** Exercise input follows **

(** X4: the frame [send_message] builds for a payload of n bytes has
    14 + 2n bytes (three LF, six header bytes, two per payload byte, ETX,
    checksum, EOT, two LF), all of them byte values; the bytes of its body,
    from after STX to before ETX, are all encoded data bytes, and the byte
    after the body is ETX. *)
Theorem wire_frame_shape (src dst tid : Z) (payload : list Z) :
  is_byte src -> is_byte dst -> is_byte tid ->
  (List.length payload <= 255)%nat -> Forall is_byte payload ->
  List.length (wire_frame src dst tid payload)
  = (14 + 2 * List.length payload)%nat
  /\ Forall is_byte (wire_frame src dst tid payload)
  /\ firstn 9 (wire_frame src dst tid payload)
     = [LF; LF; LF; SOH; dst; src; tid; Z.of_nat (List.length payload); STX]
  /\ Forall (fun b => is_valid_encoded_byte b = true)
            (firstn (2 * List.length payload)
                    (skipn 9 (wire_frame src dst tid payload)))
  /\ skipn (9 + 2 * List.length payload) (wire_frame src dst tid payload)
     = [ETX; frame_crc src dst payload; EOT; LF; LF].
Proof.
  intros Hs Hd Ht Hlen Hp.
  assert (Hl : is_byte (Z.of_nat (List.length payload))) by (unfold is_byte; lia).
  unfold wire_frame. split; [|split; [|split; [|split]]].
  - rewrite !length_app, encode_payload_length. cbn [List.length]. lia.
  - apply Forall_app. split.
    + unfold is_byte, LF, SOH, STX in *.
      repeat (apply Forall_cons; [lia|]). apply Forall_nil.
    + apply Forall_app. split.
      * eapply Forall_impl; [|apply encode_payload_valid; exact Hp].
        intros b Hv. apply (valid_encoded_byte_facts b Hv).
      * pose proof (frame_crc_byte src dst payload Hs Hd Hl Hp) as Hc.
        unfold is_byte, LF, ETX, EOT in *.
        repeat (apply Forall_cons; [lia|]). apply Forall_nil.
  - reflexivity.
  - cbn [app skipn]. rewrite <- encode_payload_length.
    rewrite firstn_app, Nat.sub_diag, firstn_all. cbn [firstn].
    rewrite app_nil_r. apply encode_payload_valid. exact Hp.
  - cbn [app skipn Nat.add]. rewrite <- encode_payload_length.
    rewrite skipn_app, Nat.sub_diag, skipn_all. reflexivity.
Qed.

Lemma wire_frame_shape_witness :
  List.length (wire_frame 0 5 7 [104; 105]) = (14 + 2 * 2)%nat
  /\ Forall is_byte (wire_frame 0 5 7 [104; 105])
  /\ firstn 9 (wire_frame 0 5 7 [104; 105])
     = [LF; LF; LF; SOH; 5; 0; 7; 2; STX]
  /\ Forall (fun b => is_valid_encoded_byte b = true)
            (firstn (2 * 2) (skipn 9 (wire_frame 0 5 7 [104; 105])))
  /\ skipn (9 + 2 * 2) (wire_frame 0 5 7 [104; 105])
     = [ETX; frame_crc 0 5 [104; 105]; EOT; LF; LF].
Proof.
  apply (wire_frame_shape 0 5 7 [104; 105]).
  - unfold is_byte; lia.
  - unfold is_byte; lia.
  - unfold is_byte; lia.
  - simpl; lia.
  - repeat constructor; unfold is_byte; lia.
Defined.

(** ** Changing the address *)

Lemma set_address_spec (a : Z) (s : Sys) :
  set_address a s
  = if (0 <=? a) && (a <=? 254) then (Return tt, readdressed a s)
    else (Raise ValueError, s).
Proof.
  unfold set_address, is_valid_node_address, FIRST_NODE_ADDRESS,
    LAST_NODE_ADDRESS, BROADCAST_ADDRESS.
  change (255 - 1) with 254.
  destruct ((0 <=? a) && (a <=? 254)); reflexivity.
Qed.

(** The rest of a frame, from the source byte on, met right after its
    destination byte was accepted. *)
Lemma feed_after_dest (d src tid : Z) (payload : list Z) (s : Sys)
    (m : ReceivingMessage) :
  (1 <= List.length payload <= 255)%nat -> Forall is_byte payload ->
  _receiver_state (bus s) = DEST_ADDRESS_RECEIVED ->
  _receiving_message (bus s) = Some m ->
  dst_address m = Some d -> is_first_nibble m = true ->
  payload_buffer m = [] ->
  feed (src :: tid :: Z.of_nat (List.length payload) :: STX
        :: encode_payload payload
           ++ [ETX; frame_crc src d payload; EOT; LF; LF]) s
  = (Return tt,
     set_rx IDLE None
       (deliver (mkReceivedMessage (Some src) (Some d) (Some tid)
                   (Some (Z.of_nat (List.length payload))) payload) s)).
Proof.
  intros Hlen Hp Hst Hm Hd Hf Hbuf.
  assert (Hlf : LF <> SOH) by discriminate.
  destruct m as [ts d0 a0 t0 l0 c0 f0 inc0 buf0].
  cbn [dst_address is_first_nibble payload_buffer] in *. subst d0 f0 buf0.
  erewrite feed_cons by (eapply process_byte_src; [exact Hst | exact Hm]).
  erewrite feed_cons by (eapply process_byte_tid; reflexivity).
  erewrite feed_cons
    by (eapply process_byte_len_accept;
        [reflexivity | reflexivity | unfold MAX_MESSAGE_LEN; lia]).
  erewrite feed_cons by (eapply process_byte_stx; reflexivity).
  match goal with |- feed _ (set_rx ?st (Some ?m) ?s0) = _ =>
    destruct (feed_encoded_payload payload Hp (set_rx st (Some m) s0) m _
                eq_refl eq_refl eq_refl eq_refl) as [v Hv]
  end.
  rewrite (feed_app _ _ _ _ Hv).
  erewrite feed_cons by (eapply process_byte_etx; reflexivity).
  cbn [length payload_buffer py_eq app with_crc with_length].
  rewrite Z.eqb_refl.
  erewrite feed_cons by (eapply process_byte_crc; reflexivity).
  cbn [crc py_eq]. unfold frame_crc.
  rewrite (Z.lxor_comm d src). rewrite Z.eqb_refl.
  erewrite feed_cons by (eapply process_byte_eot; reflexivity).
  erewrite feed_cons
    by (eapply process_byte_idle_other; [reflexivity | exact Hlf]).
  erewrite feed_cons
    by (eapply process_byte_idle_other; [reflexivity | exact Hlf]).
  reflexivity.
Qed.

** End of Exercise input **

• [Your assignment]
Output, please, only the lines running from the start of the entries through the line that contains "encode_payload_valid; exact Hp].", including both of those lines.

• [Exercise response]
(** X4: the frame [send_message] builds for a payload of n bytes has
    14 + 2n bytes (three LF, six header bytes, two per payload byte, ETX,
    checksum, EOT, two LF), all of them byte values; the bytes of its body,
    from after STX to before ETX, are all encoded data bytes, and the byte
    after the body is ETX. *)
Theorem wire_frame_shape (src dst tid : Z) (payload : list Z) :
  is_byte src -> is_byte dst -> is_byte tid ->
  (List.length payload <= 255)%nat -> Forall is_byte payload ->
  List.length (wire_frame src dst tid payload)
  = (14 + 2 * List.length payload)%nat
  /\ Forall is_byte (wire_frame src dst tid payload)
  /\ firstn 9 (wire_frame src dst tid payload)
     = [LF; LF; LF; SOH; dst; src; tid; Z.of_nat (List.length payload); STX]
  /\ Forall (fun b => is_valid_encoded_byte b = true)
            (firstn (2 * List.length payload)
                    (skipn 9 (wire_frame src dst tid payload)))
  /\ skipn (9 + 2 * List.length payload) (wire_frame src dst tid payload)
     = [ETX; frame_crc src dst payload; EOT; LF; LF].
Proof.
  intros Hs Hd Ht Hlen Hp.
  assert (Hl : is_byte (Z.of_nat (List.length payload))) by (unfold is_byte; lia).
  unfold wire_frame. split; [|split; [|split; [|split]]].
  - rewrite !length_app, encode_payload_length. cbn [List.length]. lia.
  - apply Forall_app. split.
    + unfold is_byte, LF, SOH, STX in *.
      repeat (apply Forall_cons; [lia|]). apply Forall_nil.
    + apply Forall_app. split.
      * eapply Forall_impl; [|apply encode_payload_valid; exact Hp].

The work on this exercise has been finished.